The new study is significant because it measured continued declines in heart
attack rates over a longer period of time than ever before. But the results
hardly were unique. Eight previous studies have shown lower rates of heart
attacks in communities that passed laws protecting the rights of non-smokers to
breathe clean air indoors.
 
A 2003 study in Helena, Mont., found the number of heart attacks dropped by 40
percent after an indoor smoking prohibition went into effect in 2002. Again,
there was no similar decline in surrounding areas that had no clean indoor air
laws.
 
Unfortunately, after a legal challenge funded largely by tobacco groups, a
judge later struck down Helena's indoor smoking ban and efforts to pass a new
one failed.
 
Evidence that preventing smoking in public places pays quick dividends by
reducing the number of heart attacks won't satisfy everyone. Tobacco
industry-funded groups launched public relations campaigns against previous
studies -- just as similar groups funded by Big Tobacco have responded to every
major report on the dangers of smoking and second-hand smoke.

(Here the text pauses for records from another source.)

Lemma walk_In (cs : list WeightedCandidate.t) :
  forall random c, Picker.walk random cs = Some c -> In c cs.
Proof.
  induction cs as [ | x cs IH ]; intros random c; simpl.
  - discriminate.
  - destruct (Rle_dec (random - WeightedCandidate.weight x) 0).
    + intros E. injection E as E. left. exact E.
    + intros E. right. eapply IH. exact E.
Qed.

Lemma last_elem_In {A : Type} (l : list A) (x : A) :
  JS.last_elem l = Some x -> In x l.
Proof.
  unfold JS.last_elem. apply nth_error_In.
Qed.

Lemma last_elem_nonempty {A : Type} (l : list A) :
  l <> [] -> exists x, JS.last_elem l = Some x.
Proof.
  intros Hne. unfold JS.last_elem.
  destruct (nth_error l (List.length l - 1)) as [ x | ] eqn:E.
  - exists x. reflexivity.
  - apply nth_error_None in E. destruct l; [ congruence | simpl in E; lia ].
Qed.

(** One call of the sampler on a non-empty list. *)
Lemma weightedRandomSelect_cons
      (x : WeightedCandidate.t) (cs : list WeightedCandidate.t) (w : World.t) :
  Picker.weightedRandomSelect (x :: cs) w
  = (Normal
       (match Picker.walk
                (World.random_source w (World.random_drawn w)
                 * Picker.totalWeight (x :: cs))%R (x :: cs)
        with
        | Some c => Some c
        | None => JS.last_elem (x :: cs)
        end),
     after_random w).
Proof.
  unfold Picker.weightedRandomSelect, bind, Math_random.
  change (Nat.eqb (List.length (x :: cs)) 0) with false. cbv iota beta.
  destruct (Picker.walk _ (x :: cs)); reflexivity.
Qed.

(** What a call of the sampler does, whatever the weights: on the empty list
    it returns [null] and draws nothing; otherwise it draws one random number
    and returns a member of the list.  It never rejects and it leaves the
    store alone. *)
Lemma weightedRandomSelect_spec (cs : list WeightedCandidate.t) (w : World.t) :
  (cs = [] /\ Picker.weightedRandomSelect cs w = (Normal None, w))
  \/ (exists c, In c cs
               /\ Picker.weightedRandomSelect cs w
                  = (Normal (Some c), after_random w)).
Proof.
  destruct cs as [ | x cs ].
  - left. split; reflexivity.
  - right. rewrite weightedRandomSelect_cons.
    destruct (Picker.walk _ (x :: cs)) as [ c | ] eqn:E.
    + exists c. split; [ eapply walk_In; exact E | reflexivity ].
    + destruct (last_elem_nonempty (x :: cs)) as [ c Hc ]; [ discriminate | ].
      exists c. split; [ apply last_elem_In; exact Hc | ].
      rewrite Hc. reflexivity.
Qed.

(** With only zero weights, the total is 0, the cursor starts at 0 whatever
    [Math.random()] returned, and the loop stops at the first candidate. *)
Lemma weightedRandomSelect_zero_first
      (c : WeightedCandidate.t) (rest : list WeightedCandidate.t) (w : World.t) :
  Forall (fun x => WeightedCandidate.weight x = 0%R) (c :: rest) ->
  Picker.weightedRandomSelect (c :: rest) w = (Normal (Some c), after_random w).
Proof.
  intros Hz. rewrite weightedRandomSelect_cons.
  rewrite (totalWeight_zero _ Hz). rewrite Rmult_0_r.
  simpl Picker.walk. inversion Hz as [ | ? ? Hc _ ]; subst. rewrite Hc.
  destruct (Rle_dec (0 - 0) 0) as [ _ | Hn ]; [ reflexivity | ].
  exfalso. apply Hn. lra.
Qed.

(** C1, as stated, fails: on two candidates of weight zero the second one is
    never returned, whatever the random source gives, so the choice is not
    uniform. *)
Lemma weightedRandomSelect_zero_not_uniform :
  In Sample.zeroSecond [Sample.zeroFirst; Sample.zeroSecond]
  /\ Forall (fun x => WeightedCandidate.weight x = 0%R)
            [Sample.zeroFirst; Sample.zeroSecond]
  /\ ~ (exists w : World.t,
          fst (Picker.weightedRandomSelect
                 [Sample.zeroFirst; Sample.zeroSecond] w)
          = Normal (Some Sample.zeroSecond)).
Proof.
  assert (Hz : Forall (fun x => WeightedCandidate.weight x = 0%R)
                      [Sample.zeroFirst; Sample.zeroSecond])
    by (repeat constructor).
  split; [ right; left; reflexivity | ]. split; [ exact Hz | ].
  intros [ w Hw ]. rewrite (weightedRandomSelect_zero_first _ _ w Hz) in Hw.
  simpl in Hw. discriminate Hw.
Qed.

(** C1 (amended): for every non-empty candidate list whose weights are all
    zero, the weighted sampler returns the first member of the list, whatever
    the random draw; the call completes normally (no division, no rejection),
    and its result is not empty. *)
Theorem weightedRandomSelect_all_zero
        (c : WeightedCandidate.t) (rest : list WeightedCandidate.t)
        (w : World.t) :
  Forall (fun x => WeightedCandidate.weight x = 0%R) (c :: rest) ->
  fst (Picker.weightedRandomSelect (c :: rest) w) = Normal (Some c)
  /\ In c (c :: rest).
Proof.
  intros Hz. rewrite (weightedRandomSelect_zero_first c rest w Hz).
  split; [ reflexivity | left; reflexivity ].
Qed.

Lemma weightedRandomSelect_all_zero_witness :
  fst (Picker.weightedRandomSelect [Sample.zeroFirst; Sample.zeroSecond]
         (Sample.world Sample.store))
  = Normal (Some Sample.zeroFirst)
  /\ In Sample.zeroFirst [Sample.zeroFirst; Sample.zeroSecond].
Proof.
  apply (weightedRandomSelect_all_zero Sample.zeroFirst [Sample.zeroSecond]).
  repeat constructor.
Defined.

(* ================================================================== *)
(** * Properties of sorting and slicing *)
(* ================================================================== *)

Section SortFacts.
Context {A : Type} (before_eq : A -> A -> bool).

Lemma insert_Permutation (x : A) (l : list A) :
  Permutation (JS.insert before_eq x l) (x :: l).
Proof.
  induction l as [ | y l IH ]; simpl.
  - apply Permutation_refl.
  - destruct (before_eq x y).
    + apply Permutation_refl.
    + apply perm_trans with (y :: x :: l).
      * apply perm_skip. exact IH.
      * apply perm_swap.
Qed.

Lemma sort_Permutation (l : list A) : Permutation (JS.sort before_eq l) l.
Proof.
  induction l as [ | x l IH ]; simpl.
  - apply perm_nil.
  - apply perm_trans with (x :: JS.sort before_eq l).
    + apply insert_Permutation.
    + apply perm_skip. exact IH.
Qed.

Lemma sort_length (l : list A) :
  List.length (JS.sort before_eq l) = List.length l.
Proof.
  apply Permutation_length. apply sort_Permutation.
Qed.

Hypothesis before_eq_total :
  forall a b, before_eq a b = true \/ before_eq b a = true.
Hypothesis before_eq_trans :
  forall a b c,
    before_eq a b = true -> before_eq b c = true -> before_eq a c = true.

But those PR campaigns are just blowing smoke.
 
Missouri should enact a law modeled on the one in Illinois. Even with the
state's high rates of smoking, most Missourians don't use tobacco. Their health
shouldn't be put at risk by the minority of Missourians who smoke.
 
St. Louis and St. Louis County, where a proposed clean-indoor air ordinance
failed two years ago, should lead the way.